▶ [Directions] Could you give the records below again exactly as they stand?

▶ [Provided data]
(** X9. The session finalizer, for a callee that does not touch the block
    of the bindings and leaves the free list of the registry with nil or a
    number at its head. It always returns: with the truth value of the
    first result of the Lua finalizer (false when there is none), or with
    false when the call raised. In both cases the Lua stack is as before
    and the reference to the Lua finalizer is released: it heads the free
    list and its slot holds no function any more. So when the session
    asks again, nil or a number is called, which raises, and the answer is
    false whatever the first answer was. *)
Theorem session_finalizer_outcome :
  ∀ (lua_call : lua_value → world → call_outcome)
    (error_text : lua_value → string) (ud : LuaSession.pointer) (w : world)
    (c : lua_session_udata),
    session_udata w !! ud = Some c →
    keeps_session_udata lua_call ud →
    0 ≤ cbref_fin c →
    (∀ w0, ∃ e w1, lua_call LNil w0 = call_raises e w1) →
    (∀ n w0, ∃ e w1, lua_call (LNumber n) w0 = call_raises e w1) →
    match lua_call (default LNil (registry (lua w) !! cbref_fin c)) w with
    | call_returns _ wc | call_raises _ wc => free_list_head_ok wc
    end →
    ∃ w1 w2,
      lua_session_finalizer lua_call error_text ud w
      = Ok (match lua_call (default LNil (registry (lua w) !! cbref_fin c)) w with
            | call_returns rs _ => truthy (default LNil (head rs))
            | call_raises _ _ => false
            end) w1
      ∧ stack (lua w1) = stack (lua w)
      ∧ registry (lua w1) !! FREELIST_REF = Some (LNumber (cbref_fin c))
      ∧ (∀ f, registry (lua w1) !! cbref_fin c ≠ Some (LFunction f))
      ∧ lua_session_finalizer lua_call error_text ud w1 = Ok false w2
      ∧ stack (lua w2) = stack (lua w).
Proof.
  intros lua_call error_text ud w c Hc Hkeep Hpos Hnil Hnum Hhead.
  pose proof (session_finalizer_run lua_call error_text ud w c Hc Hkeep) as Hrun.
  assert (∃ wc w1 r,
             lua_session_finalizer lua_call error_text ud w = Ok r w1
             ∧ r = match lua_call (default LNil (registry (lua w) !! cbref_fin c)) w with
                   | call_returns rs _ => truthy (default LNil (head rs))
                   | call_raises _ _ => false
                   end
             ∧ free_list_head_ok wc
             ∧ stack (lua w1) = stack (lua w)
             ∧ put_on_free_list (cbref_fin c) (registry (lua wc)) (registry (lua w1))
             ∧ session_udata w1 !! ud = Some c)
    as (wc & w1 & r & Hrun1 & Hr & Hok & Hst1 & Hfree & Hc1).
  { destruct (lua_call _ w) as [rs wc|err wc];
      destruct Hrun as (w1 & H1 & H2 & H3 & H4);
      exists wc, w1; eexists; split_and!; eauto. }
  assert (∃ e w', lua_call (default LNil (registry (lua w1) !! cbref_fin c)) w1
                  = call_raises e w')
    as (e & w' & Hraises).
  { rewrite (released_slot_reads _ _ _ Hfree). case_bool_decide; [apply Hnum|].
    unfold free_list_head_ok in Hok.
    destruct (registry (lua wc) !! FREELIST_REF) as [[]|]; simpl;
      try done; auto. }
  pose proof (session_finalizer_run lua_call error_text ud w1 c Hc1 Hkeep) as Hrun2.
  rewrite Hraises in Hrun2. destruct Hrun2 as (w2 & Hrun2 & Hst2 & _).
  exists w1, w2. rewrite Hrun1, Hr. split_and!; try done.
  - apply Hfree.
  - intros f Hf. pose proof (released_slot_reads _ _ _ Hfree) as Hslot.
    rewrite Hf in Hslot. simpl in Hslot.
    case_bool_decide; [done|].
    unfold free_list_head_ok in Hok.
    destruct (registry (lua wc) !! FREELIST_REF) as [[]|]; simpl in *; done.
  - by rewrite Hst2.
Qed.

▶ [Output of the task]
(** X9. The session finalizer, for a callee that does not touch the block
    of the bindings and leaves the free list of the registry with nil or a
    number at its head. It always returns: with the truth value of the
    first result of the Lua finalizer (false when there is none), or with
    false when the call raised. In both cases the Lua stack is as before
    and the reference to the Lua finalizer is released: it heads the free
    list and its slot holds no function any more. So when the session
    asks again, nil or a number is called, which raises, and the answer is
    false whatever the first answer was. *)
Theorem session_finalizer_outcome :
  ∀ (lua_call : lua_value → world → call_outcome)
    (error_text : lua_value → string) (ud : LuaSession.pointer) (w : world)
    (c : lua_session_udata),
    session_udata w !! ud = Some c →
    keeps_session_udata lua_call ud →
    0 ≤ cbref_fin c →
    (∀ w0, ∃ e w1, lua_call LNil w0 = call_raises e w1) →
    (∀ n w0, ∃ e w1, lua_call (LNumber n) w0 = call_raises e w1) →
    match lua_call (default LNil (registry (lua w) !! cbref_fin c)) w with
    | call_returns _ wc | call_raises _ wc => free_list_head_ok wc
    end →
    ∃ w1 w2,
      lua_session_finalizer lua_call error_text ud w
      = Ok (match lua_call (default LNil (registry (lua w) !! cbref_fin c)) w with
            | call_returns rs _ => truthy (default LNil (head rs))
            | call_raises _ _ => false
            end) w1
      ∧ stack (lua w1) = stack (lua w)
      ∧ registry (lua w1) !! FREELIST_REF = Some (LNumber (cbref_fin c))
      ∧ (∀ f, registry (lua w1) !! cbref_fin c ≠ Some (LFunction f))
      ∧ lua_session_finalizer lua_call error_text ud w1 = Ok false w2
      ∧ stack (lua w2) = stack (lua w).
Proof.
  intros lua_call error_text ud w c Hc Hkeep Hpos Hnil Hnum Hhead.
  pose proof (session_finalizer_run lua_call error_text ud w c Hc Hkeep) as Hrun.
  assert (∃ wc w1 r,
             lua_session_finalizer lua_call error_text ud w = Ok r w1
             ∧ r = match lua_call (default LNil (registry (lua w) !! cbref_fin c)) w with
                   | call_returns rs _ => truthy (default LNil (head rs))
                   | call_raises _ _ => false
                   end
             ∧ free_list_head_ok wc
             ∧ stack (lua w1) = stack (lua w)
             ∧ put_on_free_list (cbref_fin c) (registry (lua wc)) (registry (lua w1))
             ∧ session_udata w1 !! ud = Some c)
    as (wc & w1 & r & Hrun1 & Hr & Hok & Hst1 & Hfree & Hc1).
  { destruct (lua_call _ w) as [rs wc|err wc];
      destruct Hrun as (w1 & H1 & H2 & H3 & H4);
      exists wc, w1; eexists; split_and!; eauto. }
  assert (∃ e w', lua_call (default LNil (registry (lua w1) !! cbref_fin c)) w1
                  = call_raises e w')
    as (e & w' & Hraises).
  { rewrite (released_slot_reads _ _ _ Hfree). case_bool_decide; [apply Hnum|].
    unfold free_list_head_ok in Hok.
    destruct (registry (lua wc) !! FREELIST_REF) as [[]|]; simpl;
      try done; auto. }
  pose proof (session_finalizer_run lua_call error_text ud w1 c Hc1 Hkeep) as Hrun2.
  rewrite Hraises in Hrun2. destruct Hrun2 as (w2 & Hrun2 & Hst2 & _).
  exists w1, w2. rewrite Hrun1, Hr. split_and!; try done.
  - apply Hfree.
  - intros f Hf. pose proof (released_slot_reads _ _ _ Hfree) as Hslot.
    rewrite Hf in Hslot. simpl in Hslot.
    case_bool_decide; [done|].
    unfold free_list_head_ok in Hok.
    destruct (registry (lua wc) !! FREELIST_REF) as [[]|]; simpl in *; done.
  - by rewrite Hst2.
Qed.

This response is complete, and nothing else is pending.